Outlook and next steps
The next phase of the fieldwork will be conducted in late March through August 2016 and this paper will be delivered immediately post the data-collection phase, by which time a great deal more will be known and also not known about the research.
Acknowledgements
I wish to thank my colleagues Professor Julie Mcleod, Dr Geoff Walton, Dr Liz Sillence, and Dr Perla Innocenti from the University of Northumbria for their encouragement and insights throughout my investigation. I am indebted to my iSchool colleagues for their flexibility and support in enabling my fieldwork and am grateful to the reviewers for their helpful suggestions and observations.

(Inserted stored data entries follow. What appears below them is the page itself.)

(** ** A missing resolver *)

(** C10 as the code does it: with no resolver (or a nil one) under the
    token, [ResolveModule] answers [(nil, 1)] and does nothing but the
    locked lookup; a load whose module has at least one dependency then
    stops at the first one with status 1, again with no resolver run; a
    load whose module has no dependencies never consults the table: its
    outcome is the same whatever the resolution function. *)
Theorem ResolveModule_missing_token :
  (forall (load : Loader) (spec ref : string) (tok : Z) (w : World),
   (w_funcs w !! tok = None \/ w_funcs w !! tok = Some None) ->
   ResolveModule load spec ref tok w = Some (None, 1, log_table [Lock; Get tok; Unlock] w)) /\
  (forall (load : Loader) (eng : V8) (src name : string) (tok : Z) (w : World) (m : Module),
   compile_module eng src name = inr m -> module_requests m <> [] ->
   (w_funcs w !! tok = None \/ w_funcs w !! tok = Some None) ->
   LoadModule_c (ResolveModule load) eng src name tok w
     = Some (1, log_table [Lock; Get tok; Unlock] w)) /\
  (forall (rm1 rm2 : ResolveModuleFn) (eng : V8) (src name : string) (tok : Z) (w : World)
     (m : Module),
   compile_module eng src name = inr m -> module_requests m = [] ->
   LoadModule_c rm1 eng src name tok w = LoadModule_c rm2 eng src name tok w).
Proof.
  assert (Hres : forall (load : Loader) (spec ref : string) (tok : Z) (w : World),
    (w_funcs w !! tok = None \/ w_funcs w !! tok = Some None) ->
    ResolveModule load spec ref tok w = Some (None, 1, log_table [Lock; Get tok; Unlock] w)).
  { intros load spec ref tok w [H|H]; unfold ResolveModule; rewrite H; reflexivity. }
  split; [exact Hres|]. split.
  - intros load eng src name tok w m Hc Hreq Htok. unfold LoadModule_c. rewrite Hc.
    destruct (module_requests m) as [|d rest]; [contradiction|].
    cbn [resolve_requests]. rewrite (Hres _ _ _ _ _ Htok). reflexivity.
  - intros rm1 rm2 eng src name tok w m Hc Hreq. unfold LoadModule_c. rewrite Hc, Hreq.
    reflexivity.
Qed.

This research is being financially supported by the University of Northumbria and its iSchool.
About the author
Edward Hyatt is a Senior Lecturer in Information Sciences at the iSchool, University of Northumbria in Newcastle, UK. After a BSc in Geology at the University of Birmingham and an MPhil in Remote Sensing at Aston University, he was awarded an MSc in Information Sciences from Sheffield University. Formerly a telecommunications consultant, he worked for a range of companies before moving to a position at Newcastle Business School. A two-year stint at ESC Rouen Business School, France followed, after which he returned to Newcastle, moving into the information sciences arena at Northumbria University. His research and teaching interests include autoethnography, information seeking and sharing behaviour, social informatics, writing, consultancy practice, and ubiquitous devices. He likes walking up mountains; a lot.